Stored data
(* ===== verification/ConformanceProxy.v ===== *)
(** The front end's unit tests (src/src/proxy_server.rs, [mod tests]),
    evaluated on the model; each example is the Rust test of the same name. *)
From Stdlib Require Import Strings.Byte.
From S2P Require Import Prelude RustBytes IpAddr Http Routing Socks ProxyHttp ProxyHeads.

(** ** Targets *)

Example resolve_plain_http_target_parses_absolute_form :
  map (λ t, resolve_plain_http_target t [])
    [bs "http://example.com/"; bs "http://example.com:8080/foo?x=1"; bs "http://example.com"; bs "example.com"; bs "http://"] =
  [Some (bs "example.com", 80, bs "/"); Some (bs "example.com", 8080, bs "/foo?x=1"); Some (bs "example.com", 80, bs "/"); None; None].
Proof. vm_compute. reflexivity. Qed.

Example resolve_plain_http_target_falls_back_to_host_header :
  resolve_plain_http_target (bs "/foo") [(bs "Host", bs "example.com:8080")] = Some (bs "example.com", 8080, bs "/foo").
Proof. vm_compute. reflexivity. Qed.

Example split_authority_handles_ports_and_ipv6 :
  map (λ a, split_authority a 80) [bs "example.com"; bs "example.com:8080"; bs "[::1]:8080"; bs "::1"] =
  [(bs "example.com", 80); (bs "example.com", 8080); (bs "[::1]", 8080); (bs "::1", 80)].
Proof. vm_compute. reflexivity. Qed.

(** ** SOCKS5 datagrams *)

Definition reparses (raw : bytes) (host : bytes) (port : Z) (payload : bytes) : bool :=
  match parse_socks5_udp_packet raw with
  | Some (t, p) => bool_decide (t_host t = host) && (t_port t =? port) && bool_decide (p = payload) &&
                   bool_decide (build_socks5_udp_packet t p = raw)
  | None => false
  end.

Example socks5_udp_round_trips :
  reparses ([x00; x00; x00; x03; x0b] ++ bs "example.com" ++ [x0d; x96] ++ bs "hello") (bs "example.com") 3478 (bs "hello") = true ∧
  reparses [x00; x00; x00; x01; x01; x02; x03; x04; x00; x35; x00; x01] (bs "1.2.3.4") 53 [x00; x01] = true ∧
  reparses ([x00; x00; x00; x04; x20; x01; x0d; xb8] ++ replicate 11 x00 ++ [x01; x01; xbb] ++ bs "q") (bs "2001:db8::1") 443 (bs "q") = true.
Proof. vm_compute. auto. Qed.

Example socks5_udp_rejects :
  map parse_socks5_udp_packet
    [[x00; x00; x01; x01; x7f; x00; x00; x01; x13; x8a; x78];
     [x00; x00; x00; x03; x01; x80; x00; x50];
     [x00; x00; x00; x01];
     [x00; x00; x00; x01; x7f; x00; x00];
     [x00; x00; x00; x01; x7f; x00; x00; x01];
     [x00; x00; x00; x03; x00; x00; x50];
     [x00; x00; x00; x03; x05; x61; x62];
     [x00; x00; x00; x09; x01; x02; x03; x04];
     [x00; x00; x00; x04] ++ replicate 11 x00] = replicate 9 None.
Proof. vm_compute. reflexivity. Qed.

(** ** Bodies *)

Example read_body_decodes_chunked_request :
  match read_body false [join crlf [bs "llo"; bs "6"; bs " world"; bs "0"; bs "Foo: bar"; []; []]]
          (bs "5" ++ crlf ++ bs "he") [(bs "Transfer-Encoding", bs "chunked")] with
  | (sent, Some (Ok (body, _))) => sent = [] ∧ body = bs "hello world"
  | _ => False
  end.
Proof. vm_compute. auto. Qed.

Example read_body_sends_100_continue_before_waiting_for_body :
  match read_body false [bs "hello"] [] [(bs "Content-Length", bs "5"); (bs "Expect", bs "100-continue")] with
  | (sent, Some (Ok (body, _))) => sent = bs "HTTP/1.1 100 Continue" ++ crlf ++ crlf ∧ body = bs "hello"
  | _ => False
  end.
Proof. vm_compute. auto. Qed.

(** ** Routing *)

Example sni_rewrite_is_only_for_port_443 :
  let hosts : gmap bytes bytes := {[ bs "example.com" := bs "1.2.3.4" ]} in
  map (λ '(h, p), should_use_sni_rewrite hosts h p false)
    [(bs "google.com", 443); (bs "google.com", 80); (bs "www.example.com", 443); (bs "www.example.com", 80)] =
  [true; false; true; false].
Proof. vm_compute. reflexivity. Qed.

Example youtube_via_relay_routes_youtube_through_relay_path :
  map (λ h, should_use_sni_rewrite ∅ h 443 false)
    [bs "www.youtube.com"; bs "i.ytimg.com"; bs "youtu.be"; bs "www.google.com"; bs "youtubei.googleapis.com";
     bs "rr1---sn-abc.googlevideo.com"] = [true; true; true; true; true; false] ∧
  map (λ h, should_use_sni_rewrite ∅ h 443 true)
    [bs "www.youtube.com"; bs "youtu.be"; bs "www.youtube-nocookie.com"; bs "youtubei.googleapis.com"; bs "i.ytimg.com";
     bs "yt3.ggpht.com"; bs "www.google.com"; bs "fonts.gstatic.com"; bs "drive.googleapis.com"] =
  [false; false; false; false; true; true; true; true; true].
Proof. vm_compute. auto. Qed.

Example hosts_override_beats_youtube_via_relay :
  should_use_sni_rewrite {[ bs "rr4.googlevideo.com" := bs "1.2.3.4" ]} (bs "rr4.googlevideo.com") 443 true = true.
Proof. vm_compute. reflexivity. Qed.

Example passthrough_hosts_cases :
  map (λ h, matches_passthrough h [bs "example.com"; bs "banking.local"])
    [bs "example.com"; bs "banking.local"; bs "EXAMPLE.COM"; bs "notexample.com"; bs "sub.example.com"] =
    [true; true; true; false; false] ∧
  map (λ h, matches_passthrough h [bs ".internal.example"])
    [bs "internal.example"; bs "a.internal.example"; bs "a.b.c.internal.example"; bs "internal.exampleX"; bs "fakeinternal.example"] =
    [true; true; true; false; false] ∧
  map (λ h, matches_passthrough h []) [bs "anything.com"; []] = [false; false] ∧
  map (λ h, matches_passthrough h [[]; bs "   "; bs "real.com"]) [[]; bs "real.com"] = [false; true] ∧
  map (λ h, matches_passthrough h [bs "example.com."]) [bs "example.com"; bs "example.com."] = [true; true].
Proof. vm_compute. auto 10. Qed.

Example doh_hosts_cases :
  map (λ h, matches_doh_host h [])
    [bs "chrome.cloudflare-dns.com"; bs "dns.google"; bs "dns.quad9.net"; bs "doh.opendns.com"; bs "DNS.GOOGLE"; bs "dns.google.";
     bs "tenant.cloudflare-dns.com"] = replicate 7 true ∧
  map (λ h, matches_doh_host h []) [bs "xcloudflare-dns.com"; bs "example.com"; bs "googlevideo.com"; []] = replicate 4 false ∧
  map (λ h, matches_doh_host h [bs ".internal-doh.example"; bs "doh.acme.test"])
    [bs "dns.google"; bs "doh.acme.test"; bs "a.b.internal-doh.example"; bs "tenant.doh.acme.test"; bs "example.com"; bs "xdoh.acme.test"] =
  [true; true; true; true; false; false].
Proof. vm_compute. auto. Qed.

(** The groups of the tests after [from_config], which lowercases and trims
    the domains. *)
Definition fg (name sni : bytes) (domains : list bytes) : FrontingGroupResolved := mk_resolved name (bs "127.0.0.1") sni domains.

Example fronting_group_match_cases :
  let name h gs := r_name <$> match_fronting_group h gs in
  map (λ h, name h [fg (bs "vercel") (bs "react.dev") [bs "vercel.com"; bs "nextjs.org"]])
    [bs "vercel.com"; bs "app.vercel.com"; bs "docs.nextjs.org"; bs "example.com"; bs "xvercel.com"] =
    [Some (bs "vercel"); Some (bs "vercel"); Some (bs "vercel"); None; None] ∧
  map (λ h, name h [fg (bs "fastly") (bs "www.python.org") [bs "reddit.com"]])
    [bs "Reddit.COM"; bs "reddit.com."; bs "WWW.Reddit.com."] = replicate 3 (Some (bs "fastly")) ∧
  map (λ h, name h [fg (bs "specific") (bs "a.example") [bs "api.example.com"]; fg (bs "broad") (bs "b.example") [bs "example.com"]])
    [bs "api.example.com"; bs "example.com"] = [Some (bs "specific"); Some (bs "broad")] ∧
  name (bs "vercel.com") [] = None.
Proof. vm_compute. auto. Qed.

(** ** CORS *)

Example inject_cors_response_headers_replaces_acl :
  let head := join crlf [bs "HTTP/1.1 200 OK"; bs "Content-Type: text/html"; bs "Set-Cookie: a=1"; bs "Cache-Control: max-age=300";
                         bs "Access-Control-Allow-Origin: *"; bs "Access-Control-Allow-Methods: GET"] in
  let out := inject_cors_response_headers (head ++ crlf ++ crlf ++ bs "body") (bs "https://www.youtube.com") in
  forallb (contains out)
    [bs "Content-Type: text/html" ++ crlf; bs "Set-Cookie: a=1" ++ crlf; bs "Cache-Control: max-age=300" ++ crlf;
     bs "Access-Control-Allow-Origin: https://www.youtube.com" ++ crlf; bs "Access-Control-Allow-Credentials: true" ++ crlf] = true ∧
  contains out (bs "Access-Control-Allow-Origin: *") = false ∧ starts_with (bs "HTTP/1.1 200 OK" ++ crlf) out = true ∧
  ends_with (crlf ++ crlf ++ bs "body") out = true ∧
  inject_cors_response_headers (bs "not an http response") (bs "https://x.com") = bs "not an http response".
Proof. vm_compute. auto 10. Qed.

= INSTRUCTIONS TO FOLLOW =
If a line in the records contains the word "tests", copy it out.

= EXERCISE SOLUTION =
(** The front end's unit tests (src/src/proxy_server.rs, [mod tests]),
(** The groups of the tests after [from_config], which lowercases and trims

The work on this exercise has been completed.